> **GIVEN INFORMATION**:
____
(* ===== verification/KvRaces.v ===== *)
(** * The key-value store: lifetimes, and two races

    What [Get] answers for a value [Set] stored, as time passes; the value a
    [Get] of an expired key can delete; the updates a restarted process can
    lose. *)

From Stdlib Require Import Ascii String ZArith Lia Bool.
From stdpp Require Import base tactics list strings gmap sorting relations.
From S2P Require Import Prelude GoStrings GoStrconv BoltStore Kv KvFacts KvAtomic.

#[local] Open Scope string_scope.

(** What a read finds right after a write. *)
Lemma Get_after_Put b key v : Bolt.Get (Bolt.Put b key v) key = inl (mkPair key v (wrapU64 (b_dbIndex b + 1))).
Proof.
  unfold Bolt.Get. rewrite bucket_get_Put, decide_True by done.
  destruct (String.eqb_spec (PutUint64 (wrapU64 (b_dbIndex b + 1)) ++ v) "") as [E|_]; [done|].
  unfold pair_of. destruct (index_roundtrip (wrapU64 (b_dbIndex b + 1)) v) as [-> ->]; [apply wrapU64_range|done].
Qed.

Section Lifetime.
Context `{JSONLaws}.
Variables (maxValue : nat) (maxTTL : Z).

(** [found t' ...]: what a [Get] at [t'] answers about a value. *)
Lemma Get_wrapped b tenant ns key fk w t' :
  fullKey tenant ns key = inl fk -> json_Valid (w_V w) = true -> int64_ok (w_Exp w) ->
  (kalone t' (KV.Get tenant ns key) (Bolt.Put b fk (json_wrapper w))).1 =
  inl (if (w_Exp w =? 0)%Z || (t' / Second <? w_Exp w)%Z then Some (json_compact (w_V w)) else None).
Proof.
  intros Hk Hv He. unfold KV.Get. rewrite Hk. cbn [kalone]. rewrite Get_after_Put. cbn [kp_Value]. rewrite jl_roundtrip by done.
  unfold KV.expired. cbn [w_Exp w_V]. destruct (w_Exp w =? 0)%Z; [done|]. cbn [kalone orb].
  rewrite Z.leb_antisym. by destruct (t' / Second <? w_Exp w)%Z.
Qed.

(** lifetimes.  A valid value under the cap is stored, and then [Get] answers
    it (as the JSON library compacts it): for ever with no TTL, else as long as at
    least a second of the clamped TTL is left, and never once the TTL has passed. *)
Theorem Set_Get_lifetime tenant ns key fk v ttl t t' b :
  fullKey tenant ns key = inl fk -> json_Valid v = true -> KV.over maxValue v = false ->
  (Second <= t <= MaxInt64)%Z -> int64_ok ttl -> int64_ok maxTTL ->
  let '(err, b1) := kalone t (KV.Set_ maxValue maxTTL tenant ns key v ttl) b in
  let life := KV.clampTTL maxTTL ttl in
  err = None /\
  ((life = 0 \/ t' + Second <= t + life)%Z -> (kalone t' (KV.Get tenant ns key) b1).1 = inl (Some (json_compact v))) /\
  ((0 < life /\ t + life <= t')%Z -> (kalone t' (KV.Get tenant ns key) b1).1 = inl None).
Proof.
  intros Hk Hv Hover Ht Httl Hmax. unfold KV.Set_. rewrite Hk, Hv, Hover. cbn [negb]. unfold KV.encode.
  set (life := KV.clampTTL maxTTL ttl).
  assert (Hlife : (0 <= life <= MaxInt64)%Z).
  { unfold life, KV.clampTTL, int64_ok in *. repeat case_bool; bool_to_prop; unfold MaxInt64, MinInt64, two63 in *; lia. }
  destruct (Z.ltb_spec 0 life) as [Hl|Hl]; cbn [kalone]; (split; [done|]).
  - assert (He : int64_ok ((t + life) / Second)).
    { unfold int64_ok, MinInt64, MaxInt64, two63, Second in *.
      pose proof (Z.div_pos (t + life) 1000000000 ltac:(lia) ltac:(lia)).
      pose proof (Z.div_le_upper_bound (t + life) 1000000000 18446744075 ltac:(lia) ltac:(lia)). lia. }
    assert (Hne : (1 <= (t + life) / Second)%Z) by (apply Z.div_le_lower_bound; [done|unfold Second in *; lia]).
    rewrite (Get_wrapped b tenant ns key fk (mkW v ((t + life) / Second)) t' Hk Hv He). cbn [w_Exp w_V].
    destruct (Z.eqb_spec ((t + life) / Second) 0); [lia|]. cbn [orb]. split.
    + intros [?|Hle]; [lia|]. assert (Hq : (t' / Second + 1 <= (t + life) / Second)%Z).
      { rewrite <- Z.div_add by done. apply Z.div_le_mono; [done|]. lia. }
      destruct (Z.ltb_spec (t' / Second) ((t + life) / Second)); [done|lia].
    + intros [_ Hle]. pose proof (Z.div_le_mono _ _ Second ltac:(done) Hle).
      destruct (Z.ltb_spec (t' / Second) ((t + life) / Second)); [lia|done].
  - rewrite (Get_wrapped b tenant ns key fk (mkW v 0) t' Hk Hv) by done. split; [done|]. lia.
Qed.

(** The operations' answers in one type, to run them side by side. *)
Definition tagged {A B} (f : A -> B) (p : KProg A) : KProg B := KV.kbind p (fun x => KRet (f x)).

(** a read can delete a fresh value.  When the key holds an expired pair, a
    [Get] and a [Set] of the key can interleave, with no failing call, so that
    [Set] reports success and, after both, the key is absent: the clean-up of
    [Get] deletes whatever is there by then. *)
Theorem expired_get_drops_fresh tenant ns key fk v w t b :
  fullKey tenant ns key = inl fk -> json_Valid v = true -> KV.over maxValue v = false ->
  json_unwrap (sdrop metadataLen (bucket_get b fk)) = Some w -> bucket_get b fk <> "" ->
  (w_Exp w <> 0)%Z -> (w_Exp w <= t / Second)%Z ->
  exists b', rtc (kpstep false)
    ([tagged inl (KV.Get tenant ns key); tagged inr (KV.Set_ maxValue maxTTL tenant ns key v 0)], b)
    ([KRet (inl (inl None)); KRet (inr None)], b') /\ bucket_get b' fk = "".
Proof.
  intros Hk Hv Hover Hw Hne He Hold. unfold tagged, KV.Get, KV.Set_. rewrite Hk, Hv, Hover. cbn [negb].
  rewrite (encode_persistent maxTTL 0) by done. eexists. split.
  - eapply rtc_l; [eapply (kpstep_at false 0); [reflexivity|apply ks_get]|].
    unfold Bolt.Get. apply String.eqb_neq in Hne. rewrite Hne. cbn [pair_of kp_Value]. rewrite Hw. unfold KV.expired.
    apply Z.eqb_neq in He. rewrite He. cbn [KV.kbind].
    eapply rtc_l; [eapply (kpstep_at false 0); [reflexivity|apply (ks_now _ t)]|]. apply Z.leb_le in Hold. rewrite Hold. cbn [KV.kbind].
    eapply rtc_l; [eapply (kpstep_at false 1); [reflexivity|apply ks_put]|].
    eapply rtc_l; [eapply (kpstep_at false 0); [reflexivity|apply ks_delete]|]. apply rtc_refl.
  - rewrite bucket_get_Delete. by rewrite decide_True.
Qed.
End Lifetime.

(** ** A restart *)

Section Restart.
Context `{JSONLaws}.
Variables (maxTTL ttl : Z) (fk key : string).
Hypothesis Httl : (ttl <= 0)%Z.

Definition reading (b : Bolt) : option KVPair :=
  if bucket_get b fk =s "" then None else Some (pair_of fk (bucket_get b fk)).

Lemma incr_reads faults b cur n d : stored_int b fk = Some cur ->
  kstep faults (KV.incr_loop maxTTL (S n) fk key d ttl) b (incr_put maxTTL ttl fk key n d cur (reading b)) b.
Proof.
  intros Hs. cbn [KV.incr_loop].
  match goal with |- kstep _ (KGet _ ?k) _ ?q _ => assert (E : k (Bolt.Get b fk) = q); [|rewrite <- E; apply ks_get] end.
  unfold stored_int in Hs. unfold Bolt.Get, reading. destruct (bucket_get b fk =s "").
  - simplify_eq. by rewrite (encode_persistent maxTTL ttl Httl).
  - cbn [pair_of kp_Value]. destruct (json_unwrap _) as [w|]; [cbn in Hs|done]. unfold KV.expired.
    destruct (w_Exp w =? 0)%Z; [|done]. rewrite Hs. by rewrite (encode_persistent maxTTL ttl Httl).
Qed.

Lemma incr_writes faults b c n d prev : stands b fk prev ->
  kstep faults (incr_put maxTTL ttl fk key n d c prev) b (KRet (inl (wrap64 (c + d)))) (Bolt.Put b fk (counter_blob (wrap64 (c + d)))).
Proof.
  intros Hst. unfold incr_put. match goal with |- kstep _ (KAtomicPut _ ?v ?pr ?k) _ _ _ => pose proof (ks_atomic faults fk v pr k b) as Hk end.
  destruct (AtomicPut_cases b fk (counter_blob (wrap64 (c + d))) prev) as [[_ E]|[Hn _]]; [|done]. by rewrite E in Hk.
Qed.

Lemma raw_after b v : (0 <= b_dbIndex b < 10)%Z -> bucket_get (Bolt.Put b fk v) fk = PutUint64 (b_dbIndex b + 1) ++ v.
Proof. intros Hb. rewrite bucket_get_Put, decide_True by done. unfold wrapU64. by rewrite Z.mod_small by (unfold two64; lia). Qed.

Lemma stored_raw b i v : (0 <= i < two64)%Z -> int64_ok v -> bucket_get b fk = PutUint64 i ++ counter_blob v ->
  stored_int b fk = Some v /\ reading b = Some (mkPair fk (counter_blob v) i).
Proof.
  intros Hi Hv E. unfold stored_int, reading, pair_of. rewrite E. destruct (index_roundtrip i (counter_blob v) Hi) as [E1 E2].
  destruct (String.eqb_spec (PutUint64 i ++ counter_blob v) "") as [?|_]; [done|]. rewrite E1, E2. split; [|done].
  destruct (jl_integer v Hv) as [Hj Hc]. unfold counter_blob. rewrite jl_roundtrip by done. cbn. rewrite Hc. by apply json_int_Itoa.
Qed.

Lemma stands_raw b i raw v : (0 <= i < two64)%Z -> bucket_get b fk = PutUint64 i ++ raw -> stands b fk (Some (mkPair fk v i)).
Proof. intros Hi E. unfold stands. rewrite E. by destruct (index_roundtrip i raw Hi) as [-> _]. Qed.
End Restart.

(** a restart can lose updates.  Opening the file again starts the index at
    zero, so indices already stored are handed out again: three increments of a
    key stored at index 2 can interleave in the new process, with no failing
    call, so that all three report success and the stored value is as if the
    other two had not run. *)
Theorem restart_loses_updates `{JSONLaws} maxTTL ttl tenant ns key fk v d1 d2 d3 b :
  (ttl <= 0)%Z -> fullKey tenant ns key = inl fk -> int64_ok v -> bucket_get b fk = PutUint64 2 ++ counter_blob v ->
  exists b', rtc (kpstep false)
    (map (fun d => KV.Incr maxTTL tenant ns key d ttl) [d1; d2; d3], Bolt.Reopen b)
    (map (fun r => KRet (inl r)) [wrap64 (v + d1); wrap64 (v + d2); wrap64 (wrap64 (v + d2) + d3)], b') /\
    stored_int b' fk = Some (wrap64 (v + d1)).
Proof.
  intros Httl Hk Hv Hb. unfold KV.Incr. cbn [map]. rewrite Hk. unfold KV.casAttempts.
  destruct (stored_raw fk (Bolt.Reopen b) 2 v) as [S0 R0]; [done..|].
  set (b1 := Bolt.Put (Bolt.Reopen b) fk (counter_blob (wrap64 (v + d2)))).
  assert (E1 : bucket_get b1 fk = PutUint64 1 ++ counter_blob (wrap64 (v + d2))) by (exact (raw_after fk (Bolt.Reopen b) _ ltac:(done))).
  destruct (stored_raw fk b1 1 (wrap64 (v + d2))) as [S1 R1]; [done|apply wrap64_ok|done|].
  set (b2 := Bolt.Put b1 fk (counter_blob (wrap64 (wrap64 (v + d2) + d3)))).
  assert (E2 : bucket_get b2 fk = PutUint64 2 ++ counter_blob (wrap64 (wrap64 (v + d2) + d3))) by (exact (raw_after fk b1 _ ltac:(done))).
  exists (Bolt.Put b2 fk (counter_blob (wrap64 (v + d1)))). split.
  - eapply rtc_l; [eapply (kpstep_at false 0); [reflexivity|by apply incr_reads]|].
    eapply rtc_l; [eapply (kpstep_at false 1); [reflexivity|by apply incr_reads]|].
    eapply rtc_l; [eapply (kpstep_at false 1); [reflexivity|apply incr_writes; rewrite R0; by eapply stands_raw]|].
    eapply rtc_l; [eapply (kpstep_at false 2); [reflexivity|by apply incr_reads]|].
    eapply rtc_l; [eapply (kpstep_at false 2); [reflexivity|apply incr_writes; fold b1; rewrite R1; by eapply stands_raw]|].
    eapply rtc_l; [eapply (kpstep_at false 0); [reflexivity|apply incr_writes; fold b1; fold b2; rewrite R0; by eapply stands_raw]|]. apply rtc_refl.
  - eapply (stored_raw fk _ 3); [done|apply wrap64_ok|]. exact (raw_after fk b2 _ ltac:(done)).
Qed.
____
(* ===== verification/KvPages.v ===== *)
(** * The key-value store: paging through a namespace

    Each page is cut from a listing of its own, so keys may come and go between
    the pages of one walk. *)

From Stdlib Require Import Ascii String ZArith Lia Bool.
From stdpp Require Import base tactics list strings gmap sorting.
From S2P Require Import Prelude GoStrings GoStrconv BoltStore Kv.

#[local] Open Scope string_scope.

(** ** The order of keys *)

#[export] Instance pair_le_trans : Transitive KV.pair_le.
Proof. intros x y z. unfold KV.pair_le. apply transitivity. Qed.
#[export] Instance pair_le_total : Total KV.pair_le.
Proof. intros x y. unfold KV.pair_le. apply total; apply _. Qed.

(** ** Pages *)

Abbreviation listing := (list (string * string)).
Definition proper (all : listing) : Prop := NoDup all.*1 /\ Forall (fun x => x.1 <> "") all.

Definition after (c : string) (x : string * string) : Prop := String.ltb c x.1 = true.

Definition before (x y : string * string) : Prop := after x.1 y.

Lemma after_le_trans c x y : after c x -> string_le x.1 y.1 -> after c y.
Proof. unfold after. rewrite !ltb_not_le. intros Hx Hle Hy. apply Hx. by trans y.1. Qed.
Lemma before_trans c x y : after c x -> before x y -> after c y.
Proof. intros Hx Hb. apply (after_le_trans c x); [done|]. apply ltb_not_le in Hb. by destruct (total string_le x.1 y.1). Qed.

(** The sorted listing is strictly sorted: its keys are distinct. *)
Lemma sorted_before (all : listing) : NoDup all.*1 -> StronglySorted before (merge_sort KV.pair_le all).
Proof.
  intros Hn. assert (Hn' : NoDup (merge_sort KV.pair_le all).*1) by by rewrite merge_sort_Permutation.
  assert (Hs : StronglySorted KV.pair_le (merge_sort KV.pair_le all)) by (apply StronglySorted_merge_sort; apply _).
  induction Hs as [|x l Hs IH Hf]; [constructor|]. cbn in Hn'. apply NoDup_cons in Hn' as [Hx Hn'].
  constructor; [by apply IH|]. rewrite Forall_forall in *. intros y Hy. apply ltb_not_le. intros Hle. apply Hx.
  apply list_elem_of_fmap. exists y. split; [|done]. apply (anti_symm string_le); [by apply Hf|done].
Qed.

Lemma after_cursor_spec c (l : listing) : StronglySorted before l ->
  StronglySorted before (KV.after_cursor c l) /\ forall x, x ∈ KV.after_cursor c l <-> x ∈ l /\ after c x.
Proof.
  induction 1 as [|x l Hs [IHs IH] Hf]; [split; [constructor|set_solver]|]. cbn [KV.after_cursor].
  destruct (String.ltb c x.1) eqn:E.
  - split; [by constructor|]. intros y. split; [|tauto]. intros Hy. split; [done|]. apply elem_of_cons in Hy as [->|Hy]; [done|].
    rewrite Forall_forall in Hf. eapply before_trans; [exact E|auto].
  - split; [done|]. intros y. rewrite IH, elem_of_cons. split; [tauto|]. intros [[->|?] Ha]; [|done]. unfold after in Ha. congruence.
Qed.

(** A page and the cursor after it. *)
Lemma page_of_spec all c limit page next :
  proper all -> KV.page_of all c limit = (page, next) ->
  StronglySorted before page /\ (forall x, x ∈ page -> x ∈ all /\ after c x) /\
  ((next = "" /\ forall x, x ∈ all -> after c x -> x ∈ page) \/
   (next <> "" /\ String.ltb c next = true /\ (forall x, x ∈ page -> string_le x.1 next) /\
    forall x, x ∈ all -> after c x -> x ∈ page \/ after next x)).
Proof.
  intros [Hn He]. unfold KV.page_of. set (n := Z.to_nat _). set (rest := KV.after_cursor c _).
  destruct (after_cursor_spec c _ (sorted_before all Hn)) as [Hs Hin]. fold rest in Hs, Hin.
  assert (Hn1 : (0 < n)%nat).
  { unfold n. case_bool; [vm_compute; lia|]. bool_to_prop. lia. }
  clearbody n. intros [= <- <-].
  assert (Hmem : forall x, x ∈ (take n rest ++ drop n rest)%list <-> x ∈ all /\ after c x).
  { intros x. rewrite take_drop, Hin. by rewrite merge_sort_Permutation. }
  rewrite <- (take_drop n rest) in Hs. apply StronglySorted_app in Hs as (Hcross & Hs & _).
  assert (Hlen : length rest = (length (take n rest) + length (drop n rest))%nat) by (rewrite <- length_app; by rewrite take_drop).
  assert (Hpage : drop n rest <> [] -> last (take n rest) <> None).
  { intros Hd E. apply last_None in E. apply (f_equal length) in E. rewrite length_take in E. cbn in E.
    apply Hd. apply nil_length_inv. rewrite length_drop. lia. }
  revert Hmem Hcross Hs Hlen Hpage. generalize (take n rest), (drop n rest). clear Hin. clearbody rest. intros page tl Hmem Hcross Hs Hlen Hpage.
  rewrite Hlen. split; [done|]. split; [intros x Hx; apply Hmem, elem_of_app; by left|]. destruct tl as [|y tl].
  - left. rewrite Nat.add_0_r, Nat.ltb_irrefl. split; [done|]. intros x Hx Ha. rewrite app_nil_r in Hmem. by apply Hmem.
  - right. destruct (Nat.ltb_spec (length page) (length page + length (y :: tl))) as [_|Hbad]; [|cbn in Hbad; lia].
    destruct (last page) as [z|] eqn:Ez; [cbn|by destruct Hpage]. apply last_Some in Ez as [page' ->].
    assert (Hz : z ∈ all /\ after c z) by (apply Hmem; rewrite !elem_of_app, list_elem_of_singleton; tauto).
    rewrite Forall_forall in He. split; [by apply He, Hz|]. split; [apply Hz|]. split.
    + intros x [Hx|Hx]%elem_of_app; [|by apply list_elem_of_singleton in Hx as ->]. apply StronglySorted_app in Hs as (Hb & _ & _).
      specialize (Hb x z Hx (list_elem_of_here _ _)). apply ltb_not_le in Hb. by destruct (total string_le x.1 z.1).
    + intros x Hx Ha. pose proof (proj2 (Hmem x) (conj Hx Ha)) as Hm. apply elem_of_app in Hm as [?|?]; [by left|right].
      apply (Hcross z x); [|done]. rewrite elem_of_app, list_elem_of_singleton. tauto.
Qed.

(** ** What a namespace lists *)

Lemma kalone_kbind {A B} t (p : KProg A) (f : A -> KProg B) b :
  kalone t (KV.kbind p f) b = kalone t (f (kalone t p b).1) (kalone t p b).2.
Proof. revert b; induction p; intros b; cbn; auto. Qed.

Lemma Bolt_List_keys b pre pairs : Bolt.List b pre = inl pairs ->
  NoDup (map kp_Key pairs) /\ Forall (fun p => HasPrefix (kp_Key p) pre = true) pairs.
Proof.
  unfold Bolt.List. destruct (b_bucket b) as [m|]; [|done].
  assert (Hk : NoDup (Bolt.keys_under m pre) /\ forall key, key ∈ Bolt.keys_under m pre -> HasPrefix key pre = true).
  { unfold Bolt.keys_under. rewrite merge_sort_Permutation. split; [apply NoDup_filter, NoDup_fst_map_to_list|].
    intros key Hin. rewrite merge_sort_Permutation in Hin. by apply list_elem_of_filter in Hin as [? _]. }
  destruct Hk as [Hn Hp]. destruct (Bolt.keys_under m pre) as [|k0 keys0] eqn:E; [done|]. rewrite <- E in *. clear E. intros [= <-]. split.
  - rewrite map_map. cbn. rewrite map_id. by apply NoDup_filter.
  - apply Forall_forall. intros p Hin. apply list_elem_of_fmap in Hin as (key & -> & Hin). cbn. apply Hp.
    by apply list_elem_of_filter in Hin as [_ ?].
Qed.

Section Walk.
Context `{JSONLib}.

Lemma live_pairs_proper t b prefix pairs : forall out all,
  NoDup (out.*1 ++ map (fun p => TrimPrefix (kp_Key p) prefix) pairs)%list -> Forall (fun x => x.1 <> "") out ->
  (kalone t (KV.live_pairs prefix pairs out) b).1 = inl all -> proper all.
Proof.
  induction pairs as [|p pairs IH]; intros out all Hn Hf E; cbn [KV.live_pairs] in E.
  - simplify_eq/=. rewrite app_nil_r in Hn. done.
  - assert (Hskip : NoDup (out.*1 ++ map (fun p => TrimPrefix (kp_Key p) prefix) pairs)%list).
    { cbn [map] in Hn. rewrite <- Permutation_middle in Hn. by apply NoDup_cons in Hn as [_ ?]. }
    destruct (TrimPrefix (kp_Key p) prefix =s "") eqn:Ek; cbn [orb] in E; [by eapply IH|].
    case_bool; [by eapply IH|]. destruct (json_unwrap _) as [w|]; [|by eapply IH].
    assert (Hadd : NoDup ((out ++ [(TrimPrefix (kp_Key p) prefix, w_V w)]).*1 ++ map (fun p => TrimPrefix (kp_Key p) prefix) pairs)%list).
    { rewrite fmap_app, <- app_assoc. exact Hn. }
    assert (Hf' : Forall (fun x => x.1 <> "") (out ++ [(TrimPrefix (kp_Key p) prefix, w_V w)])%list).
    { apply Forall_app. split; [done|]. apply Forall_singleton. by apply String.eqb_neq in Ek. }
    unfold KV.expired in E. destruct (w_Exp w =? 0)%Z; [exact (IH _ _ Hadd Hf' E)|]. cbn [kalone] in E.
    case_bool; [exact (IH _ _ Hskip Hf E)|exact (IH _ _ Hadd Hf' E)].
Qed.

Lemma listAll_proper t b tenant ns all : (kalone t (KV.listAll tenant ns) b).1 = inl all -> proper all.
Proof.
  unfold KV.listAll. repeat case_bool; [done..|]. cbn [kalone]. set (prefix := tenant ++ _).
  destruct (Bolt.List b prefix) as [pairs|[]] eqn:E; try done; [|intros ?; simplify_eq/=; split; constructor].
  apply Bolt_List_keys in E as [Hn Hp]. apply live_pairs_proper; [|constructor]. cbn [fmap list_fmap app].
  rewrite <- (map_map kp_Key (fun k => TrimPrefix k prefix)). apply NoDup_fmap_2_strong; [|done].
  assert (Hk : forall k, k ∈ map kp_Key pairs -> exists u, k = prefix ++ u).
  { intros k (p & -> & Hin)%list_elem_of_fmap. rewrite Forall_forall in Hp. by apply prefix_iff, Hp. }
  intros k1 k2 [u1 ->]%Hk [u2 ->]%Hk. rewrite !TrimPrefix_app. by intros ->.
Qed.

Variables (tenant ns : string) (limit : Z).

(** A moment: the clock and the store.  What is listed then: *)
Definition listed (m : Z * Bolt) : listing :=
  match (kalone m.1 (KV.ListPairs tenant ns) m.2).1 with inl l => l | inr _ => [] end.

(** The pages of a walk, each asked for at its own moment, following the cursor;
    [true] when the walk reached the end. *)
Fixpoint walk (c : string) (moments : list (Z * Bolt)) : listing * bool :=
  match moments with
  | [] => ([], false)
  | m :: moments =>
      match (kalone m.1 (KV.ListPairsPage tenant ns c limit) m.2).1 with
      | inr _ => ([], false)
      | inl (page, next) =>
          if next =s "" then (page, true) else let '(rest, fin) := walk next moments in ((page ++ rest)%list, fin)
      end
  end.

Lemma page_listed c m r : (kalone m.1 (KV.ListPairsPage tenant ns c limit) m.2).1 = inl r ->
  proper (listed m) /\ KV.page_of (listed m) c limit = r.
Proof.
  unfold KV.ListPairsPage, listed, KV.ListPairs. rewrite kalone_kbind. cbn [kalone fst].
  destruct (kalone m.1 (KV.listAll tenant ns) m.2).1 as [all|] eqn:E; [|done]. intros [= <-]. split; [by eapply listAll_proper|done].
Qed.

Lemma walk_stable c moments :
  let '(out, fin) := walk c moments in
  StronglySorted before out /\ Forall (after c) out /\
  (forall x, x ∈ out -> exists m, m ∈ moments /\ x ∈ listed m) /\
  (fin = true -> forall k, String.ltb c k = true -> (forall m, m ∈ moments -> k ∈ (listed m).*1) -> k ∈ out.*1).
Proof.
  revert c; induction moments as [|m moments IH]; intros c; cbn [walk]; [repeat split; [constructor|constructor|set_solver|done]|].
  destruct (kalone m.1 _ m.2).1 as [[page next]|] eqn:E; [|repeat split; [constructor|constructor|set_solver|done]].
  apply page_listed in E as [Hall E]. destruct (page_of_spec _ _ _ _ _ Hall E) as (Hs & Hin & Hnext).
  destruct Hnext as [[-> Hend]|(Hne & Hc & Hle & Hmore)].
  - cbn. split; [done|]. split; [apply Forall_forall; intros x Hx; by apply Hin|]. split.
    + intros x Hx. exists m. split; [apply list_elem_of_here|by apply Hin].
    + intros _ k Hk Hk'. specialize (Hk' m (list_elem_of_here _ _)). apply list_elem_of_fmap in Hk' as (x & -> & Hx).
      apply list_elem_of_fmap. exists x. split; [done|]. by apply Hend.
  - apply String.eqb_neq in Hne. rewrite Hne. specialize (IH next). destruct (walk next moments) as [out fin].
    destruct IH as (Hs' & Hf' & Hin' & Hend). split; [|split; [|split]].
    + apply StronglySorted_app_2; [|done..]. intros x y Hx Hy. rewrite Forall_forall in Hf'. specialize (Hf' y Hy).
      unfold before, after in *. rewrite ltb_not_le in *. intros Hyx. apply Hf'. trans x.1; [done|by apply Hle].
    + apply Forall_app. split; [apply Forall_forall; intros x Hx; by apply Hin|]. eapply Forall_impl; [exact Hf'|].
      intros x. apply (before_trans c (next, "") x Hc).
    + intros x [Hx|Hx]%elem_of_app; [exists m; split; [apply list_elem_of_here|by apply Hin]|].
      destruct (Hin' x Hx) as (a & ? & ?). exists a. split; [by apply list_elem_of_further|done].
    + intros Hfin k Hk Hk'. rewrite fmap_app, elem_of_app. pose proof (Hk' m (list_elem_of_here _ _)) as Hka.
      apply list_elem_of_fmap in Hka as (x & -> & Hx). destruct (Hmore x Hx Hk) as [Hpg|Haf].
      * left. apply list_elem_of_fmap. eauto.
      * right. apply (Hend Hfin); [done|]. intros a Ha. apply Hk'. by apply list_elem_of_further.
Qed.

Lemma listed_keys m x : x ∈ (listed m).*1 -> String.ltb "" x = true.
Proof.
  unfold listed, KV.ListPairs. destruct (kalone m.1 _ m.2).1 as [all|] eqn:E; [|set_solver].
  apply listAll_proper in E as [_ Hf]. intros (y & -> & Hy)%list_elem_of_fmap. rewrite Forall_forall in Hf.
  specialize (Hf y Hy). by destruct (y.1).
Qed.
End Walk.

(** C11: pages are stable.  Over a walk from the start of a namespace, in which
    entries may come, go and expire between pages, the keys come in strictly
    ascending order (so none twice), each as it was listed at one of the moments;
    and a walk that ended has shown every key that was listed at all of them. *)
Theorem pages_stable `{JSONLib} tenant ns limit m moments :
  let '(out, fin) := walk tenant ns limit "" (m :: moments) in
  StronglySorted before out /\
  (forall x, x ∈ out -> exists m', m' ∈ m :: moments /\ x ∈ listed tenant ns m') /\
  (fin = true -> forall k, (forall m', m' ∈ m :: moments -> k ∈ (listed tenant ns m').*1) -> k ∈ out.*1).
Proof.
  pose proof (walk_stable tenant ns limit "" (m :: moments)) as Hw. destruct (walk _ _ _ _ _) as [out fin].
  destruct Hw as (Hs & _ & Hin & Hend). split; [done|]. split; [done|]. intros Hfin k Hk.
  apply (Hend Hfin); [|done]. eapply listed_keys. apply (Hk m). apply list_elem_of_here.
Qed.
____
> **EXERCISE REQUIREMENTS**:
Output the lines of the records above exactly as they appear, from the line containing "(* ===== verification/KvRaces.v ===== *)" through the line containing "Kv KvFacts KvAtomic.".

> **OUTPUT BELOW**:
(* ===== verification/KvRaces.v ===== *)
(** * The key-value store: lifetimes, and two races

    What [Get] answers for a value [Set] stored, as time passes; the value a
    [Get] of an expired key can delete; the updates a restarted process can
    lose. *)

From Stdlib Require Import Ascii String ZArith Lia Bool.
From stdpp Require Import base tactics list strings gmap sorting relations.
From S2P Require Import Prelude GoStrings GoStrconv BoltStore Kv KvFacts KvAtomic.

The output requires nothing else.